There was a silence, during which the three Wests heartily repented their naughty folly in having secretly made such an undesirable acquaintance.

Presently there was a heavy footstep in the yard below.

"What's that?" whispered Lewis, in a very different voice to the bullying accents in which he had just been speaking.

"It is Barton driving the cows into the yard to be milked," replied Madge softly. "He always does it about this time."

"But how am I to get down the ladder to go home if he is standing at the bottom?" inquired Lewis nervously.

"I never thought of that! He will be in the yard for the next hour," answered Madge. "Of course we don't mind passing him, because we are allowed to play up here; only he doesn't like us making the hay as untidy as it is now. But I'm sure you can't get down without being seen."

"You won't all run away and leave me caught like a rat in a trap, will you?" begged Lewis, almost whimpering with fright.

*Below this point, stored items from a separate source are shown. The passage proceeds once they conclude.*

(** ** Login *)

(** A successful login returns tokens that work at once, and makes its
    refresh token the only one accepted for that user: any other refresh
    token of the user, such as the one of an earlier login, is answered
    401. *)
Theorem login_session (now : Z) (db : DB) (email password : string) :
  users_unique db ->
  res_status (fst (login cfg now db email password)) = 200%nat ->
  exists user accessToken refreshToken_,
    res_body (fst (login cfg now db email password))
    = JsonSession user accessToken
    /\ res_cookie (fst (login cfg now db email password)) = Some refreshToken_
    /\ (forall req now',
          header_authorization req = Some (Bearer accessToken) ->
          now' < now + jwt_expire cfg ->
          authenticate cfg now' (snd (login cfg now db email password)) req
          = inr user)
    /\ (forall req now',
          cookie_refreshToken req = Some refreshToken_ ->
          now' < now + jwt_refreshExpire cfg ->
          res_status (fst (refreshToken cfg now'
                             (snd (login cfg now db email password)) req))
          = 200%nat)
    /\ (forall req now' t,
          cookie_refreshToken req = Some t ->
          t <> refreshToken_ ->
          Jwt.verify now' t (jwt_refreshSecret cfg) = Jwt.Decoded (user_id user) ->
          res_status (fst (refreshToken cfg now'
                             (snd (login cfg now db email password)) req))
          = 401%nat).
Proof.
  intros Huniq. unfold login.
  destruct (User_findOne_email db email) as [u|] eqn:Ef; [|discriminate].
  destruct (user_isActive u) eqn:Ea; [|discriminate]. cbn [negb].
  destruct (comparePassword u password); [|discriminate]. cbn [negb].
  destruct (user_row_valid u); [|discriminate]. cbn [negb fst snd].
  intros _.
  set (rt := generateRefreshToken cfg now u).
  set (db' := User_saveRefreshToken db (user_id u) rt).
  assert (Hin : In u (users db))
    by (unfold User_findOne_email in Ef; now apply find_some in Ef as [Hin _]).
  assert (Hfind : User_findById db' (user_id u)
                  = Some (with_refreshToken u (Some rt))).
  { unfold db'.
    rewrite (findById_users_map db _ (saved (user_id u) rt) (user_id u));
      [|reflexivity|intros x; apply saved_same].
    rewrite (findById_unique db u Huniq Hin). cbn [option_map]. unfold saved.
    now rewrite Nat.eqb_refl. }
  exists (with_refreshToken u (Some rt)), (generateAccessToken cfg now u), rt.
  split; [reflexivity|]. split; [reflexivity|]. split; [|split].
  - intros req now' Hreq Hlive. unfold authenticate. rewrite Hreq.
    unfold generateAccessToken, Jwt.verify. rewrite String.eqb_refl. cbn [negb].
    apply Z.leb_gt in Hlive. rewrite Hlive, Hfind.
    cbn [user_isActive with_refreshToken]. now rewrite Ea.
  - intros req now' Hreq Hlive. apply refresh_200_iff.
    exists (user_id u), None, now, (now + jwt_refreshExpire cfg),
      (with_refreshToken u (Some rt)).
    rewrite Hreq. repeat split; auto.
  - intros req now' t Hreq Hne Hver.
    destruct (refreshToken_status now' db' req) as [H200|H401];
      [exfalso|exact H401].
    apply refresh_200_iff in H200
      as (userId & claims & iat & exp & v & Hc & He & Hv & Hact & Hslot).
    rewrite Hreq in Hc. injection Hc as ->.
    unfold Jwt.verify in Hver. rewrite String.eqb_refl in Hver.
    cbn [negb] in Hver. destruct (exp <=? now'); [discriminate|].
    injection Hver as Hid. cbn [user_id with_refreshToken] in Hid. subst userId.
    rewrite Hfind in Hv. injection Hv as <-.
    cbn [user_refreshToken with_refreshToken] in Hslot. congruence.
Qed.

End Sessions.

(* ================================================================== *)
(** * Registration: conflicts and what a failure leaves behind *)
(* ================================================================== *)

Section RegistrationEdges.

Variable cfg : Config.

(** [register] always answers, with 201, 409 or 500; it answers 409
    exactly when the email, lower-cased and trimmed, is already registered,
    and then it leaves the store as it was. *)
Theorem register_conflict (now : Z) (db : DB) (body : RegisterBody) :
  exists r db',
    register cfg now db body = Some (r, db')
    /\ (res_status r = 201%nat \/ res_status r = 409%nat
        \/ res_status r = 500%nat)
    /\ (res_status r = 409%nat
        <-> exists u, In u (users db)
                      /\ user_email u = cast_lower_trim (reg_email body))
    /\ (res_status r = 409%nat -> db' = db).
Proof.
  destruct (register_returns cfg now db body) as (r & db' & Hreg).
  exists r, db'. split; [exact Hreg|]. unfold register in Hreg.
  destruct (User_findOne_email db (reg_email body)) as [u|] eqn:Ef.
  - injection Hreg as <- <-. split; [auto|]. split; [|auto].
    split; [intros _|reflexivity].
    unfold User_findOne_email in Ef. apply find_some in Ef as [Hin Heq].
    apply String.eqb_eq in Heq. eauto.
  - assert (Hno : ~ exists u, In u (users db)
                              /\ user_email u = cast_lower_trim (reg_email body)).
    { intros (u & Hin & Heq). unfold User_findOne_email in Ef.
      apply (find_none _ _ Ef) in Hin. apply String.eqb_neq in Hin. auto. }
    assert (Hcu : forall dbm oid role,
               createUserAndRespond cfg now dbm body oid role = (r, db') ->
               res_status r = 201%nat \/ res_status r = 500%nat).
    { intros dbm oid role H.
      destruct (createUser_status cfg now dbm body oid role) as [H1|[H1 _]];
        rewrite H in H1; auto. }
    assert (Hsplit : res_status r = 201%nat \/ res_status r = 500%nat ->
                     (res_status r = 201%nat \/ res_status r = 409%nat
                      \/ res_status r = 500%nat)
                     /\ (res_status r = 409%nat
                         <-> exists u, In u (users db)
                                       /\ user_email u
                                          = cast_lower_trim (reg_email body))
                     /\ (res_status r = 409%nat -> db' = db)).
    { intros [H|H]; rewrite H; (split; [auto|]);
        (split; [split; [discriminate|tauto]|discriminate]). }
    apply Hsplit.
    destruct (truthyName (reg_organizationName body)) as [organizationName|].
    + destruct (freeSlug _ db _ _ 1) as [finalSlug|]; [|discriminate].
      destruct (Organization_create db organizationName finalSlug)
        as [[o db1]|]; [|injection Hreg as <- <-; now right].
      injection Hreg as Hreg. eauto.
    + destruct (Organization_findOne_slug db "default") as [d|].
      * injection Hreg as Hreg. eauto.
      * destruct (Organization_create db "Default Organization" "default")
          as [[o db1]|]; [|injection Hreg as <- <-; now right].
        injection Hreg as Hreg. eauto.
Qed.

(** When the organization row is accepted but the user row is not (here:
    a name shorter than two characters once trimmed), the answer is 500
    and the new organization stays in the store, without owner and without
    any user. *)
Theorem failed_registration_leaves_organization (now : Z) (db : DB)
    (body : RegisterBody) (name : string) :
  User_findOne_email db (reg_email body) = None ->
  truthyName (reg_organizationName body) = Some name ->
  length_between 2 100 (JS.trim name) = true ->
  JS.truthy (slugify name) = true ->
  length_between 2 50 (JS.trim (reg_name body)) = false ->
  exists r db' o,
    register cfg now db body = Some (r, db')
    /\ res_status r = 500%nat
    /\ users db' = users db
    /\ organizations db' = (organizations db ++ [o])%list
    /\ org_name o = JS.trim name
    /\ org_ownerId o = None.
Proof.
  intros Hemail Hname Hlen Htruthy Hshort.
  set (slug := slugify name) in *.
  assert (Hslug : JS.forall_chars is_slug_char slug = true)
    by apply slugify_chars.
  destruct (freeSlug_total db slug Hslug) as [s Efree].
  destruct (freeSlug_Some db slug _ _ _ _ Efree) as [Hfree Hcand].
  assert (Hchars : JS.forall_chars is_slug_char s = true)
    by (eapply candidates_chars; eauto; lia).
  assert (Hs : JS.truthy s = true).
  { apply candidates_shape in Hcand as [->|(k & _ & ->)];
      [exact Htruthy|apply suffixed_truthy]. }
  destruct (Organization_create_accepts db name s Hlen Hs Hchars Hfree)
    as (o & db1 & Ec).
  pose proof Ec as Ec'.
  apply Organization_create_Some in Ec' as (Ho & Horgs & Husers & _ & _).
  assert (Hfail : User_create db1 (reg_email body) (reg_password body)
                    (reg_name body) (org_id o) admin = None).
  { unfold User_create. cbv zeta. rewrite Hshort.
    now rewrite andb_false_r. }
  exists registrationFailed, db1, o.
  split.
  { unfold register. rewrite Hemail, Hname. fold slug. rewrite Efree, Ec.
    unfold createUserAndRespond. now rewrite Hfail. }
  repeat split; auto; rewrite Ho; reflexivity.
Qed.

(** A successful registration with an organization name, in a store whose
    ids were issued before [nextId]: the new organization is owned by the
    new user, the new user belongs to it, and every organization that was
    there is left as it was. *)
Theorem named_registration_owner (now : Z) (db db' : DB) (body : RegisterBody)
    (r : Response) (name : string) :
  ids_fresh db ->
  register cfg now db body = Some (r, db') ->
  res_status r = 201%nat ->
  truthyName (reg_organizationName body) = Some name ->
  exists user accessToken o,
    res_body r = JsonSession user accessToken
    /\ In o (organizations db')
    /\ org_id o = user_organizationId user
    /\ org_ownerId o = Some (user_id user)
    /\ org_name o = JS.trim name
    /\ (forall x, In x (organizations db) -> In x (organizations db')).
Proof.
  intros [_ Hfresh] Hreg Hst Hname. unfold register in Hreg.
  rewrite Hname in Hreg.
  destruct (User_findOne_email db (reg_email body));
    [injection Hreg as <- <-; discriminate|].
  destruct (freeSlug _ db _ _ 1) as [finalSlug|]; [|discriminate].
  destruct (Organization_create db name finalSlug) as [[o db1]|] eqn:Ec;
    [|injection Hreg as <- <-; discriminate].
  injection Hreg as Hreg.
  apply Organization_create_Some in Ec as (Ho & Horgs1 & _ & _ & _).
  destruct (createUser_201 cfg now db1 db' body (org_id o) admin r Hreg Hst)
    as (user & tok & Hbody & _ & Hid & _ & Horg & Horgs).
  assert (Hgiven : given (reg_organizationName body) = true)
    by (unfold given; now rewrite Hname).
  rewrite Hgiven, setOwner_rows, Horgs1 in Horgs.
  exists user, tok, (setOwner_row (org_id o) (nextId db1) o).
  split; [exact Hbody|]. rewrite Horgs. split; [|split; [|split; [|split]]].
  - apply in_map, in_or_app. right. now left.
  - destruct (setOwner_row_same (org_id o) (nextId db1) o) as (-> & _). auto.
  - unfold setOwner_row. rewrite Nat.eqb_refl. cbn. now rewrite Hid.
  - destruct (setOwner_row_same (org_id o) (nextId db1) o) as (_ & -> & _).
    now rewrite Ho.
  - intros x Hx.
    rewrite <- (setOwner_row_other (org_id o) (nextId db1) x).
    + apply in_map, in_or_app. now left.
    + apply Hfresh in Hx. rewrite Ho. cbn. lia.
Qed.

End RegistrationEdges.

(* ================================================================== *)
(** * User management: what the next request of the user meets *)
(* ================================================================== *)

Section Administration.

"Is it likely?" replied Madge in her finest tone of scorn. "Stay quiet," she added with contemptuous kindness, "and we will get you out of it somehow."

It is in moments of peril that a true leader shines most. While Lewis lay cowering behind the straw, and the twins waited expectantly for some suggestion, Madge calmly looked round the loft and originated a plan. "I know how you can get away," she said, after some moments of earnest thought. "There is that little door at the back of the loft, it does not look out into the yard but out upon the hay-ricks, in fact that is where they put the hay up into the loft. If you get down that side Barton can't possibly see you while he is milking the cows in the yard."

"Oh, that's a capital idea! I'll go at once!" cried Lewis. "Not that I am really afraid of your old man or anybody," he added, with a return of his customary boastful manner. "Only I don't want to get you all into trouble."